Siempre he sido consciente de estas limitaciones y, aunque les tengo cariño, nunca he considerado que mis poemas aportasen nada. Creo que eran aceptables y más o menos coquetos, pero del montón. De hecho, no he buscado publicarlos: y esta omisión es, quizá, la prueba irrebatible de autocrítica en un autor. Pero esta pureza tampoco es íntegra. En todos estos años he tenido dos momentos de debilidad. Uno fue a principio de los noventa, cuando yo tenía veintipocos. Aunque ya entonces, como siempre, mi juicio acerca de mi versos es el que acabo de decir, me dejé dominar por la impaciencia de querer publicar para, como decía Gil de Biedma (creo que citando a Auden), adquirir “la imagen social de poeta”. Mandé mi libro a una editorial y después a un premio; por fortuna fracasé en ambos casos. Así no he cargado con una obra que hubiera tenido que repudiar después.
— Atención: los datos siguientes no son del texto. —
(** ** The example of the specification *)

Lemma example_diagonal_scores (st : Q) :
  (0 <= st)%Q ->
  diagonal_scores (example_gat st) example_scores = Ok [0.6; 0.9]%Q.
Proof.
  intros Hst.
  destruct (diagonal_scores_eval (example_gat st) example_scores
              (TimesDict (Some [0; 1]%Q) (Some st)) st
              (TimesDict (Some [[0; 1]; [0; 1]]%Q) None)
              [[0; 1]; [0; 1]]%Q eq_refl eq_refl eq_refl eq_refl
              [0; 1]%Q eq_refl)
    as (v & Hv & Hlen & Hat).
  { cbn. lia. }
  { repeat constructor; cbn; try lia; discriminate. }
  rewrite Hv. f_equal.
  pose proof (Hat 0%nat 0%Q [0.6; 0.7]%Q eq_refl eq_refl) as H0.
  pose proof (Hat 1%nat 1%Q [0.5; 0.9]%Q eq_refl eq_refl) as H1.
  unfold cell in H0, H1. cbn [fold_left] in H0, H1.
  unfold cell_step in H0, H1.
  change (nearest [0; 1]%Q 0%Q) with 0%nat in H0.
  change (nearest [0; 1]%Q 1%Q) with 1%nat in H1.
  cbn [nth] in H0, H1.
  rewrite !(accepted_same 0 st Hst) in H0.
  rewrite !(accepted_same 1 st Hst) in H1.
  destruct v as [|a [|b [|c v]]]; try discriminate Hlen.
  cbn in H0, H1. congruence.
Qed.

(** C7: on the example (scores [[0.6,0.7],[0.5,0.9]], training times
    [0,1], testing times [[0,1],[0,1]]) and with a step that is not
    negative, plot_gat_matrix called without [vmin], [vmax] and [tlim]
    hands the color limits 0.5 and 0.9 to [ax.imshow]; the testing-time
    sequences are not all of length one, so plot_gat_diagonal takes the
    nearest-neighbour branch, and it plots the scores [0.6, 0.9]. *)
Theorem spec_example (st : Q) (Hst : (0 <= st)%Q) :
  (forall title ax cmap show colorbar xlabel ylabel tr,
      shown (plot_gat_matrix (example_gat st) title None None None ax cmap
               show colorbar xlabel ylabel tr).2
      = shown tr ++ [Imshow example_scores [0; 1; 0; 1]%Q 0.5%Q 0.9%Q cmap])
  /\ is_diagonal [[0; 1]; [0; 1]]%Q = false
  /\ diagonal_scores (example_gat st) example_scores = Ok [0.6; 0.9]%Q
  /\ forall title xmin xmax ymin ymax ax show color xlabel ylabel legend tr,
      plotted (plot_gat_diagonal (example_gat st) title xmin xmax ymin ymax
                 ax show color xlabel ylabel legend tr).2
      = plotted tr ++ [YVector [0.6; 0.9]%Q].
Proof.
  split; [|split; [reflexivity|split]].
  - intros. apply plot_gat_matrix_shown; reflexivity.
  - apply example_diagonal_scores, Hst.
  - intros.
    pose proof (plot_gat_diagonal_scored (example_gat st) example_scores
                  title xmin xmax ymin ymax ax show color xlabel ylabel
                  legend tr eq_refl) as Hrun.
    unfold diagonal_data in Hrun. cbn [example_gat test_times_ times_
      train_times getattr getkey rbind] in Hrun.
    change (is_diagonal [[0; 1]; [0; 1]]%Q) with false in Hrun.
    rewrite (example_diagonal_scores st Hst) in Hrun. exact Hrun.
Qed.

Lemma spec_example_witness :
  shown (run (plot_gat_matrix (example_gat 1) None None None None None
                "RdBu_r" true true true true)).2
  = [Imshow example_scores [0; 1; 0; 1]%Q 0.5%Q 0.9%Q "RdBu_r"]
  /\ is_diagonal [[0; 1]; [0; 1]]%Q = false
  /\ plotted (run (plot_gat_diagonal (example_gat 1) None None None None
                     None None true "b" true true true)).2
     = [YVector [0.6; 0.9]%Q].
Proof.
  destruct (spec_example 1 ltac:(discriminate))
    as (Hmatrix & Hshape & _ & Hdiagonal).
  split; [apply Hmatrix | split; [exact Hshape | apply Hdiagonal]].
Defined.

(** ** Which score the nearest-neighbour search keeps *)

(** C4: lines 146-147 announce the scores at identical training and testing
    times, but the loop of lines 150-155 scans every testing-time sequence
    for each training time and stores into the same entry each time.  On
    [window_gat] the first testing-time sequence holds the training time 0
    itself, at index 1, yet the score plotted for it is not the entry 0.2
    at index 1 of its score row: the second sequence, scanned later, holds
    0 at index 0 and the entry 0.1 of that index replaces it. *)
Lemma earlier_sequence_overwritten :
  is_diagonal [[-1; 0; 1]; [0; 1; 2]]%Q = false
  /\ [0; 1]%Q !! 0%nat = Some 0%Q
  /\ [-1; 0; 1]%Q ∈ [[-1; 0; 1]; [0; 1; 2]]%Q
  /\ 0%Q ∈ [-1; 0; 1]%Q
  /\ (Qabs (0 - 0) <= 1)%Q
  /\ nearest [-1; 0; 1]%Q 0%Q = 1%nat
  /\ window_scores !! 0%nat = Some [0.1; 0.2; 0.3]%Q
  /\ [0.1; 0.2; 0.3]%Q !! 1%nat = Some 0.2%Q
  /\ plotted (run (plot_gat_diagonal window_gat None None None None None
                     None true "b" true true true)).2
     = [YVector [0.1; 0.5]%Q]
  /\ [0.1; 0.5]%Q !! 0%nat = Some 0.1%Q
  /\ ~ (0.1 == 0.2)%Q.
Proof.
  repeat split; try reflexivity.
  - apply elem_of_cons. left. reflexivity.
  - apply elem_of_cons. right. apply elem_of_cons. left. reflexivity.
  - discriminate.
  - discriminate.
Qed.

(** ** Testing times later than the training time *)

(** C2: the testing time closest to [T] is found by absolute difference,
    but line 154 compares the signed difference [T - t[j]] with the step.
    For [T = 0], the sequence [5, 6] and a step of 1, the closest testing
    time is 5, at distance 5 from [T]; it is accepted all the same and the
    score of its index is stored. *)
Theorem later_testing_time_accepted :
  nearest [5; 6]%Q 0%Q = 0%nat
  /\ ~ (Qabs (0 - 5) <= 1)%Q
  /\ accepted 0 5 1 = true
  /\ scan_one late_gat example_scores 0 0%Q [5; 6]%Q [0; 0]%Q
     = Ok [0.6; 0]%Q.
Proof.
  repeat split; try reflexivity.
  intros Hle. apply Hle. reflexivity.
Qed.

(** C3: on [late_gat] no testing time lies within one step of the training
    times 0 and 1, yet plot_gat_diagonal plots the scores 0.6 and 0.5 for
    them, not 0: the signed comparison of line 154 accepts testing times
    that lie after the training time, however far. *)
Theorem unmatched_time_not_zero :
  is_diagonal [[5; 6]; [5; 6]]%Q = false
  /\ Forall (Forall (fun x => ~ (Qabs (x - 0) <= 1)%Q /\ ~ (Qabs (x - 1) <= 1)%Q))
       [[5; 6]; [5; 6]]%Q
  /\ plotted (run (plot_gat_diagonal late_gat None None None None None None
                     true "b" true true true)).2
     = [YVector [0.6; 0.5]%Q].
Proof.
  split; [reflexivity|]. split; [|reflexivity].
  repeat constructor; intros Hle; apply Hle; reflexivity.
Qed.

(** When every sequence's closest testing time lies more than one step
    before [T], the entry for [T] keeps its initial 0. *)
Lemma diagonal_zero_when_rejected (gat : GAT) (s : list (list Q))
    (tt_dict : times_dict (list Q)) (tt_times : list Q) (st : Q)
    (tn_dict : times_dict (list (list Q))) (tn_times : list (list Q))
    (i : nat) (T : Q) :
  train_times gat = Some tt_dict -> times_ tt_dict = Some tt_times ->
  step tt_dict = Some st ->
  test_times_ gat = Some tn_dict -> times_ tn_dict = Some tn_times ->
  (length tt_times <= length s)%nat -> Forall (readable s) tn_times ->
  tt_times !! i = Some T ->
  Forall (fun u => accepted T (nth (nearest u T) u 0%Q) st = false) tn_times ->
  exists v, diagonal_scores gat s = Ok v /\ v !! i = Some 0%Q.
Proof.
  intros Htrain Htimes Hstep Htest Htest_times Hrows Hread HT Hrej.
  destruct (diagonal_scores_eval gat s tt_dict st tn_dict tn_times
              Htrain Hstep Htest Htest_times tt_times Htimes Hrows Hread)
    as (v & Hv & Hlen & Hat).
  exists v. split; [exact Hv|].
  destruct (lookup_lt_is_Some_2 s i) as [row Hrow].
  { apply lookup_lt_Some in HT. lia. }
  rewrite (Hat i T row HT Hrow). f_equal.
  apply cell_unchanged, Hrej.
Qed.

(** ** Reads of the scores out of range *)

(** An accepted sequence makes line 155 read row [i] at the index found in
    that sequence. *)
Lemma scan_one_accepted (gat : GAT) (s : list (list Q))
    (tt_dict : times_dict (list Q)) (st : Q) (i : nat) (T : Q)
    (t scores : list Q) :
  train_times gat = Some tt_dict -> step tt_dict = Some st ->
  t <> [] ->
  accepted T (nth (nearest t T) t 0%Q) st = true ->
  scan_one gat s i T t scores
  = (row <~ getitem s (Z.of_nat i) ;;
     v <~ getitem row (Z.of_nat (nearest t T)) ;;
     setitem scores i v).
Proof.
  intros Htrain Hstep Hne Hacc. unfold scan_one.
  destruct (nearest_closest t T Hne) as (tj & Htj & _).
  assert (Hargmin : np_argmin (abs_diff t T) = Ok (nearest t T)).
  { destruct t; [congruence | reflexivity]. }
  rewrite Hargmin. cbn [rbind].
  rewrite getitem_nat, Htj. cbn [rbind].
  rewrite Htrain. cbn [getattr rbind]. rewrite Hstep. cbn [getkey rbind].
  rewrite (nth_lookup_Some _ _ _ _ Htj) in Hacc. rewrite Hacc.
  reflexivity.
Qed.

(** ** Results without time descriptors *)






(** ** plot_gat_diagonal in two parts *)

(** plot_gat_diagonal on scored results runs lines 143-155 and then hands
    over to lines 156-177. *)
Lemma plot_gat_diagonal_split (gat : GAT) (s : list (list Q))
    (title : option string) (xmin xmax ymin ymax : option Q)
    (ax : option nat) (show : bool) (color : string)
    (xlabel ylabel legend : bool) (tr : trace) :
  scores_ gat = Some s ->
  plot_gat_diagonal gat title xmin xmax ymin ymax ax show color xlabel
    ylabel legend tr
  = match diagonal_data gat s with
    | Raise e => (Raise e, with_axes ax tr)
    | Ok (scores, tt_times) =>
        diagonal_finish gat title xmin xmax ymin ymax (axes_of ax) show
          color xlabel ylabel legend tt_times scores (with_axes ax tr)
    end.
Proof.
  intros Hs. unfold plot_gat_diagonal, diagonal_data, axes_of. rewrite Hs.
  assert (Hax : forall B (k : axes -> M B),
            (a <- match ax with
                  | None => draw (Subplots 1 1) ;; ret NewAxes
                  | Some id => ret (CallerAxes id)
                  end ;; k a) tr
            = k match ax with None => NewAxes | Some id => CallerAxes id end
                (with_axes ax tr)).
  { intros B k. destruct ax; reflexivity. }
  rewrite Hax. clear Hax.
  destruct (test_times_ gat) as [tn_dict|]; cbn [getattr rbind];
    [rewrite bind_lift_ok | reflexivity].
  destruct (times_ tn_dict) as [tn_times|]; cbn [getkey rbind];
    [rewrite bind_lift_ok | reflexivity].
  set (data := if is_diagonal tn_times then Ok (YMatrix s)
               else rbind (diagonal_scores gat s) (fun v => Ok (YVector v))).
  assert (Hdata : forall tr' : trace,
            (if is_diagonal tn_times then ret (YMatrix s)
             else v <- lift (diagonal_scores gat s) ;; ret (YVector v)) tr'
            = (data, tr')).
  { intros tr'. subst data. destruct (is_diagonal tn_times); [reflexivity|].
    unfold bind, lift. destruct (diagonal_scores gat s); reflexivity. }
  rewrite (bind_eq _ _ _ _ _ (Hdata _)).
  destruct data as [scores|e]; [|reflexivity].
  cbn [rbind].
  destruct (train_times gat) as [tt_dict|]; cbn [getattr rbind];
    [rewrite bind_lift_ok | reflexivity].
  destruct (times_ tt_dict) as [tt_times|]; cbn [getkey rbind];
    [rewrite bind_lift_ok | reflexivity].
  reflexivity.
Qed.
El segundo momento de debilidad fue el año pasado, ya en mis treinta y nueve. Yo hacía mucho que no escribía poemas, pero mi amigo Losada me invitó a un ciclo de lecturas que estaba organizando en Córdoba. Primero le dije que no. Después accedí. Pensé que, al fin y al cabo, no estaba mal hacer una presentación en sociedad (única y póstuma) del poeta, o del esbozo de poeta, que fui. Pasé el otoño repasando mis sobras completas (le robo la expresión a Savater) y seleccionando los textos de mi intervención. En ese repaso me di cuenta de que, en realidad, yo había estado escribiendo siempre o contra la poesía o en favor de la desaparición del poeta. Es decir: mis poemas positivamente poéticos eran recreaciones de la desaparición del poeta (de mi desaparición); y mis poemas negativamente poéticos (los paródicos) eran en sí mismos una desaparición: la desaparición de la poesía. Eran, en ambos casos, los poemas de un suicidio poético: suicidio que había concluido con éxito (exitus: salida).
Así que con este ánimo reconfortantemente póstumo me planté en Córdoba en diciembre. Descartada la poesía, yo estaba feliz y con mucha curiosidad por ver qué pasaba, sin más, con el acontecimiento. Dispuesto también a gozar del halago. No había leído en público en mi vida. Para mí era como hacer turismo a una situación nueva, y a su correspondiente gama de sensaciones. A lo largo del tiempo he asistido a bastantes recitales poéticos y siempre había un elemento tedioso que tardé en localizar: el poeta leyendo me evocaba a los que leían en la misa, aburridísimamente. Ahora yo iba a ser uno de ellos, siquiera por una noche. Poco antes del acto, cuando yo me encontraba precisamente en capilla como quien dice, recibí una llamada de Félix Bayón al móvil. Sólo quería celebrar una frase que acababa de escuchar en un capítulo de Los Soprano: “el cunnilingus y el psicoanálisis nos ha conducido hasta aquí”. Eso sí que es poesía, pensé mientras me dirigía a la sala.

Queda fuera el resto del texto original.